■ Supplied records:
(** ** Queries shared by the stored functions *)

(** [exists (select 1 from public.admin_users where id = i and role in (roles))];
    with [i] NULL the comparison selects no row. *)
Definition has_role_in (db : Db) (i : option string) (roles : list string) : bool :=
  match i with
  | None => false
  | Some k =>
      match admin_users db !! k with
      | Some r => bool_decide (au_role r ∈ roles)
      | None => false
      end
  end.

Definition is_super_admin (db : Db) (i : option string) : bool :=
  has_role_in db i ["super_admin"].

Definition user_exists (db : Db) (i : string) : bool :=
  bool_decide (is_Some (users db !! i)).

(** Modelled from the spec: the defaults of the columns [created_at] and
    [updated_at] of [admin_users] (creation and last-update timestamp),
    which the missing table declaration sets: the time of the insert. *)
Definition default_timestamp (s : session) : Z := now s.

(** [insert into public.admin_users (id, role, created_by) values (...)
     on conflict (id) do update set role = excluded.role,
     updated_at = now(), created_by = auth.uid()] *)
Definition upsert_admin (s : session) (target : string) (new_role : string)
    (t : gmap string admin_users_row) : gmap string admin_users_row :=
  match t !! target with
  | None =>
      <[target := {| au_role := new_role;
                     au_created_at := default_timestamp s;
                     au_updated_at := default_timestamp s;
                     au_created_by := auth_uid s |}]> t
  | Some r =>
      <[target := {| au_role := new_role;
                     au_created_at := au_created_at r;
                     au_updated_at := now s;
                     au_created_by := auth_uid s |}]> t
  end.

Definition set_admin_users (db : Db) (t : gmap string admin_users_row) : Db :=
  {| users := users db; admin_users := t |}.

(** ** The role-transition gate *)

(** [promote_user_to_admin], with the list of accepted roles and the
    message of the validation step left open: the two schema files differ
    in nothing else.  [new_role] is the argument as passed (it is 'admin'
    when the caller leaves it out); both arguments are taken non-NULL. *)
Definition promote_with (allowed : list string) (invalid_msg : string)
    (s : session) (target_user_id : string) (new_role : string) (db : Db)
    : outcome bool :=
  if negb (is_super_admin db (auth_uid s)) then
    Abort (RaiseException msg_only_super_admins_promote)
  else if negb (user_exists db target_user_id) then
    Abort (RaiseException msg_user_does_not_exist)
  else if is_super_admin db (Some target_user_id) then
    Abort (RaiseException msg_untouchable)
  else if negb (bool_decide (new_role ∈ allowed)) then
    Abort (RaiseException invalid_msg)
  else
    Return true
      (set_admin_users db (upsert_admin s target_user_id new_role (admin_users db))).

(** users-schema-ultra-safe.sql *)
Definition allowed_roles : list string := ["user"; "admin"; "super_admin"].

Definition promote_user_to_admin := promote_with allowed_roles msg_invalid_role.

Definition demote_admin_to_user (s : session) (target_user_id : string) (db : Db)
    : outcome bool :=
  if negb (is_super_admin db (auth_uid s)) then
    Abort (RaiseException msg_only_super_admins_demote)
  else if is_super_admin db (Some target_user_id) then
    Abort (RaiseException msg_untouchable)
  else
    Return true (set_admin_users db (delete target_user_id (admin_users db))).

(** The older schema file: same function, narrower validation. *)
Module UsersSchema.
Definition allowed_roles : list string := ["user"; "admin"].
Definition promote_user_to_admin := promote_with allowed_roles msg_invalid_role_narrow.
End UsersSchema.

(** *** [get_all_users] *)

Record all_users_row := {
  r_id : string;
  r_email : string;
  r_full_name : option string;
  r_avatar_url : option string;
  r_phone : option string;
  r_created_at : Z;
  r_last_sign_in_at : option Z;
  r_is_active : bool;
  r_admin_role : string;
  r_is_admin : bool
}.
(** * worldsim: a shallow embedding of the simulation core

    The Python classes [Agent], [Group], [GridManager], [ResourceManager],
    [GroupManager], [CombatManager], [AgentManager] and the result-drain of
    [Simulation] are embedded as Rocq modules of the same names.  Objects
    live in stores keyed by their id (the managers' dictionaries); a method
    that mutates [self] or another object returns the updated stores.

    Conventions.
    - Python [int]s are [Z].  Python [float]s are exact rationals [Q]
      (no rounding error is modelled); [resource_level] and deposit
      quantities only ever hold integer values and are kept in [Z].
    - [None] is [option]'s [None]; Python truthiness is written out where the
      source relies on it (an id [0] is falsy in [a or b] and [if x:]).
    - Logging is not modelled: [log_agent_event] and [logging.*] have no
      effect on simulation state, except where a call itself raises.
    - Fields that no modelled method reads are left out of the records:
      [max_hp], [history_log], [current_action] and the plan dictionary's
      ['path'] entry (always [None]).  The action track
      ([set_new_action], [execute_agent_action], [request_decisions]) is
      never called by [Simulation] and is not embedded. *)

From Stdlib Require Import ZArith QArith Qminmax Qround Lqa Lia.
From Stdlib Require Import String Ascii List Bool.
From stdpp Require Import gmap strings list fin_maps sorting.

Local Open Scope Z_scope.

(** ** constants.py *)

Module constants.
Definition GRID_WIDTH : Z := 20.
Definition GRID_HEIGHT : Z := 20.
Definition RESOURCE_MAX_QUANTITY : Z := 40.
Definition AGENT_MAX_HP : Z := 100.
Definition AGENT_CONSUMPTION_RATE : Z := 1.
Definition STARVATION_DAMAGE_PER_TICK : Z := 2.
Definition AGENT_MAX_RESOURCES : Z := 200.
Definition PERCEPTION_RADIUS : Z := 5.
Definition MAX_TRAIL_LENGTH : nat := 15.
Definition AGENT_INITIAL_COLORS : list (Z * Z * Z) :=
  [ (0, 200, 255); (255, 150, 0); (0, 255, 100); (255, 50, 200);
    (150, 100, 255); (200, 255, 0); (255, 0, 0); (0, 0, 255);
    (100, 255, 150); (255, 100, 100) ].
Definition RESOURCE_COLLECT_AMOUNT : Z := 20.

End constants.
Import constants.

(** ** helper.py: enumerations and distance *)

Inductive PlanType :=
  | IDLE | GO_TO_POS | GO_TO_RESOURCE | GO_TO_AGENT | FORM_GROUP_WITH
  | ACCEPT_GROUP_FROM | ATTACK_TARGET | EXPLORE | WAITING_LLM
  | RESPOND_TO_GROUP_REQUEST | WAITING_GROUP_RESPONSE.

Global Instance PlanType_eq_dec : EqDecision PlanType.
Proof. solve_decision. Defined.

(** The member table of the enumeration, in declaration order.  Both
    [PlanType[name]] and the attribute access [PlanType.NAME] go through
    it. *)
Definition PlanType_members : list (string * PlanType) :=
  [ ("IDLE", IDLE); ("GO_TO_POS", GO_TO_POS);
    ("GO_TO_RESOURCE", GO_TO_RESOURCE); ("GO_TO_AGENT", GO_TO_AGENT);
    ("FORM_GROUP_WITH", FORM_GROUP_WITH);
    ("ACCEPT_GROUP_FROM", ACCEPT_GROUP_FROM);
    ("ATTACK_TARGET", ATTACK_TARGET); ("EXPLORE", EXPLORE);
    ("WAITING_LLM", WAITING_LLM);
    ("RESPOND_TO_GROUP_REQUEST", RESPOND_TO_GROUP_REQUEST);
    ("WAITING_GROUP_RESPONSE", WAITING_GROUP_RESPONSE) ]%string.

Fixpoint assoc_string {A} (k : string) (l : list (string * A)) : option A :=
  match l with
  | [] => None
  | (k', v) :: l' => if String.eqb k k' then Some v else assoc_string k l'
  end.

Definition PlanType_lookup (name : string) : option PlanType :=
  assoc_string name PlanType_members.

Definition Pos : Type := Z * Z.

Definition manhattan_distance (pos1 pos2 : Pos) : Z :=
  Z.abs (pos1.1 - pos2.1) + Z.abs (pos1.2 - pos2.2).

(** ** Values carried by plans and knowledge maps *)

(** The ['target'] of a plan dictionary.  Every plan the simulation stores
    is either a literal of the source or the output of the validation in
    [_process_llm_results], so a target is [None], an id, a pair of integer
    coordinates or a direction string. *)
Inductive Target :=
  | TNone
  | TInt (n : Z)
  | TPos (tx ty : Z)
  | TStr (s : string).

Record Plan := mkPlan { plan : PlanType; target : Target }.

Definition idle_plan : Plan := mkPlan IDLE TNone.

(** An entry of [known_resources] / [group_known_resources]. *)
Record KnownResource := mkKnown {
  type : string;
  last_seen_quantity : Z;
  last_seen_tick : Z
}.

Global Instance Target_eq_dec : EqDecision Target.
Proof. solve_decision. Defined.
Global Instance Plan_eq_dec : EqDecision Plan.
Proof. solve_decision. Defined.
Global Instance KnownResource_eq_dec : EqDecision KnownResource.
Proof. solve_decision. Defined.

Abbreviation Knowledge := (gmap (Z * Z) KnownResource).

(** Python's [a or b] on two optional ids: [a] when it is truthy (not
    [None] and not [0]), otherwise [b]. *)
Definition py_or (a b : option Z) : option Z :=
  match a with
  | Some v => if v =? 0 then b else Some v
  | None => b
  end.

(** [x == k] for an optional id [x] and an id [k]. *)
Definition opt_is (x : option Z) (k : Z) : bool :=
  match x with Some v => v =? k | None => false end.

Definition is_some {A} (x : option A) : bool :=
  match x with Some _ => true | None => false end.

Definition Qlt_bool (a b : Q) : bool := negb (Qle_bool b a).

(** ** agent.py *)

Module Agent.

Record t := mk {
  id : Z;
  x : Z;
  y : Z;
  hp : Q;
  resource_level : Z;
  base_strength : Z;
  base_defense : Z;
  base_fighting_ability : Z;
  group_id : option Z;
  ticks_since_last_llm_decision : Z;
  in_combat_with_group : option Z;
  in_combat_with_agent : option Z;
  pending_group_request_to : option Z;
  pending_group_requests_from : gset Z;
  simulation_time_step : Z;
  is_waiting_for_llm : bool;
  harvest_rate : Z;
  known_resources : Knowledge;
  color : Z * Z * Z;
  group_request_pending_decision : bool;
  llm_config : bool;
  current_plan : Plan;
  visited_trail : list (Pos * Z)
}.
(** A small source used to exercise the theorems: file [/a.h5] with the
    datasets [x] (one sample) and [y] (two samples), file [/b.h5] with the
    dataset [z] (two samples). *)
Definition example_files : list string := ["/a.h5"; "/b.h5"].
Definition example_source : util.source_dict :=
  util.SourceDict example_files
    {[ "/a.h5" := util.SourceEntry ["x"; "y"] [1; 2];
       "/b.h5" := util.SourceEntry ["z"] [2] ]} [].
Definition example_index_map : list (list Z) :=
  [[0; 0; 0; 1; 1]; [0; 1; 1; 0; 0]; [0; 0; 1; 0; 1]].

(** ** Assembled matrices *)

(** The entry at row [i], column [j] of an array, for non-negative [i], [j]. *)
Definition entry (a : np.ndarray2) (i j : Z) : option Z :=
  if (0 <=? i) && (0 <=? j)
  then row ← a.(np.nd_rows) !! Z.to_nat i; row !! Z.to_nat j
  else None.

(** The first global index of batch [l]: the sizes of the batches before it. *)
Definition batch_start (batch_size_list : list Z) (l : Z) : Z :=
  py.sum (take (Z.to_nat l) batch_size_list).

(** A folder of four patches for two batches of sizes 1 and 2. *)
Definition example_patches : util.filesystem :=
  λ path,
    if decide (path = "/out/distances") then Some util.Directory
    else if decide (path = "/out/distances/patch_0_0.npy")
      then Some (util.Npy (np.Ndarray2 (1, 1)%nat [[5]]))
    else if decide (path = "/out/distances/patch_0_1.npy")
      then Some (util.Npy (np.Ndarray2 (1, 2)%nat [[6; 7]]))
    else if decide (path = "/out/distances/patch_1_1.npy")
      then Some (util.Npy (np.Ndarray2 (2, 2)%nat [[8; 9]; [10; 11]]))
    else None.
Definition example_data_source : util.data_source :=
  util.DataSource "/out" 2 3 [1; 2].

(** The non-zero entries of an array all lie where [R] holds. *)
Definition nonzero_within (R : Z → Z → Prop) (a : np.ndarray2) : Prop :=
  ∀ i j v, entry a i j = Some v → v ≠ 0 → R i j.
(** * Wind-farm power retrieval (prereise/gather/winddata/rap/rap.py)

    A shallow embedding of [ll2uv], [angular_distance], [get_power] and
    [retrieve_data], and the properties of the retrieval pipeline.

    Numbers: Python and numpy floats are modelled by the real numbers [R]
    (exact arithmetic); the not-a-number sentinel of a column is [None].
    Python exceptions are the constructors of [exn]. *)

From Stdlib Require Import Reals Lra Lia ZArith List String Bool.
From Stdlib Require Import Permutation Sorted FinFun.
From Equations Require Import Equations.
Import ListNotations.


(** ** Python exceptions and results *)

Inductive exn : Type :=
| KeyError (key : Z)
| IndexError
| ValueError
| OverflowError.

Inductive result (A : Type) : Type :=
| Ok (a : A)
| Raise (e : exn).

Arguments Ok {A} a.
Arguments Raise {A} e.

Definition rbind {A B} (r : result A) (k : A -> result B) : result B :=
  match r with
  | Ok a => k a
  | Raise e => Raise e
  end.

(** [mapM f l]: a list comprehension [[f x for x in l]] whose body may
    raise; the first exception, in list order, escapes. *)
Fixpoint mapM {A B} (f : A -> result B) (l : list A) : result (list B) :=
  match l with
  | [] => Ok []
  | x :: l' => rbind (f x) (fun y => rbind (mapM f l') (fun ys => Ok (y :: ys)))
  end.

(** [l[k]] on a Python list or a flat numpy array, for [k >= 0]. *)
Definition getitem {A} (l : list A) (k : nat) : result A :=
  match nth_error l k with
  | Some a => Ok a
  | None => Raise IndexError
  end.

(** ** Geometry *)

Module Geo.
Local Open Scope R_scope.

Definition vec3 : Type := R * R * R.

(** [math.radians], [math.degrees] and [math.acos]; the last raises
    [ValueError] ("math domain error") outside [-1, 1]. *)
Definition radians (x : R) : R := x * (PI / 180).
Definition degrees (x : R) : R := x * (180 / PI).

Definition math_acos (x : R) : result R :=
  if Rle_dec (-1) x then
    if Rle_dec x 1 then Ok (acos x) else Raise ValueError
  else Raise ValueError.

Definition ll2uv (lon lat : R) : vec3 :=
  let cos_lat := cos (radians lat) in
  let sin_lat := sin (radians lat) in
  let cos_lon := cos (radians lon) in
  let sin_lon := sin (radians lon) in
  (cos_lat * cos_lon, cos_lat * sin_lon, sin_lat).

Definition dot (uv1 uv2 : vec3) : R :=
  let '(x1, y1, z1) := uv1 in
  let '(x2, y2, z2) := uv2 in
  x1 * x2 + y1 * y2 + z1 * z2.

Definition angular_distance (uv1 uv2 : vec3) : result R :=
  let cos_angle := dot uv1 uv2 in
  let cos_angle := if Rge_dec cos_angle 1 then 1 else cos_angle in
  let cos_angle := if Rle_dec cos_angle (-1) then -1 else cos_angle in
  rbind (math_acos cos_angle) (fun angle => Ok (degrees angle)).

Definition norm2 (uv : vec3) : R := dot uv uv.

End Geo.

(** ** Power curves *)

Module Power.
Local Open Scope R_scope.

(** One line of IECPowerCurves.csv: the column 'Speed bin (m/s)' and one
    column of normalized power per turbine class.  The file itself is not
    part of the sources, so the table is a parameter of [get_power]. *)
Record curve_row : Type := mk_curve_row {
  speed_bin : R;
  power : string -> R
}.

(** A column of a DataFrame: row labels and values. *)
Definition series : Type := list (Z * R).

(** [pd.read_csv] labels the rows 0, 1, 2, ... (a RangeIndex). *)
Definition range_index (n : nat) : list Z := map Z.of_nat (seq 0 n).

Definition np_floor (x : R) : R := IZR (Zfloor x).
Definition np_ceil (x : R) : R := IZR (Zceil x).

Definition Rleb (x y : R) : bool := if Rle_dec x y then true else false.
Definition Rgeb (x y : R) : bool := if Rge_dec x y then true else false.

(** [s[match]]: boolean-mask selection. *)
Fixpoint mask {A} (s : list A) (m : list bool) : list A :=
  match s, m with
  | a :: s', b :: m' => if b then a :: mask s' m' else mask s' m'
  | _, _ => []
  end.

(** [numpy.interp(x, xp, fp)] for increasing [xp]: constant outside
    [xp[0], xp[-1]], and on a segment [slope * (x - xp[j]) + fp[j]]. *)
Fixpoint interp_from (x x0 y0 : R) (pts : list (R * R)) : R :=
  match pts with
  | [] => y0
  | (x1, y1) :: rest =>
      if Rlt_dec x x1 then (y1 - y0) / (x1 - x0) * (x - x0) + y0
      else interp_from x x1 y1 rest
  end.

Definition np_interp (x : R) (xp fp : list R) : result R :=
  match combine xp fp with
  | [] => Raise ValueError
  | (x0, y0) :: rest =>
      Ok (if Rle_dec x x0 then y0 else interp_from x x0 y0 rest)
  end.

Section WithTable.

Variable PowerCurves : list curve_row.

(** [PowerCurves[name]] *)
Definition column (f : curve_row -> R) : series :=
  combine (range_index (List.length PowerCurves)) (map f PowerCurves).

Definition get_power (wspd : R) (turbine : string) : result R :=
  let match_ :=
    map (fun b => Rleb (snd b) (np_ceil wspd) && Rgeb (snd b) (np_floor wspd))
        (column speed_bin) in
  if negb (existsb (fun b => b) match_) then Ok 0
  else
    let values := mask (column (fun r => power r turbine)) match_ in
    np_interp wspd (map (fun v => IZR (fst v)) values) (map snd values).

End WithTable.

End Power.

(** ** Dates and request keys *)

Module Datetime.
Local Open Scope Z_scope.

(** A [datetime.datetime] at hour resolution is the number of hours since
    [datetime.min] (0001-01-01T00:00); [datetime.max] is in the last hour
    of 9999-12-31, day 3652058 counted from 0. *)
Definition days_max : Z := 3652059.
Definition hours_max : Z := 24 * days_max.

(** A calendar date as [strptime(_, '%Y-%m-%d')] accepts it: its number
    of days since 0001-01-01. *)
Record date : Type := mk_date {
  day_number : Z;
  day_number_ok : (0 <=? day_number) && (day_number <? days_max) = true
}.

(** The datetime of the midnight that starts the date. *)
Definition strptime (d : date) : Z := 24 * day_number d.

(** [d + timedelta(hours=h)] for [h >= 0]: OverflowError past
    [datetime.max]. *)
Definition add_hours (d h : Z) : result Z :=
  if d + h <? hours_max then Ok (d + h) else Raise OverflowError.

End Datetime.

Module Rap.
Import Geo Power Datetime.
Local Open Scope Z_scope.

(** The request url [link + ts[:6] + '/' + ts + '/rap_130_' + ts + '_' +
    str(h)[1:] + '_000.grb2?'] is determined by the day [ts] and by the
    number [h] of [range(10000, 12400, 100)]; a request key is that
    pair, the day as the datetime of its midnight. *)
Record file : Type := mk_file { file_day : Z; file_h : Z }.

(** [range(10000, 12400, 100)] *)
Definition hour_codes : list Z :=
  map (fun k => 10000 + 100 * Z.of_nat k) (seq 0 24).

■ What to do: Beginning with the line containing "Raise (e : exn)." and ending with the line containing "raise; the first", extract those lines exactly from the listing above, and only those.

■ Solution for this exercise:
| Raise (e : exn).

Arguments Ok {A} a.
Arguments Raise {A} e.

Definition rbind {A B} (r : result A) (k : A -> result B) : result B :=
  match r with
  | Ok a => k a
  | Raise e => Raise e
  end.

(** [mapM f l]: a list comprehension [[f x for x in l]] whose body may
    raise; the first exception, in list order, escapes. *)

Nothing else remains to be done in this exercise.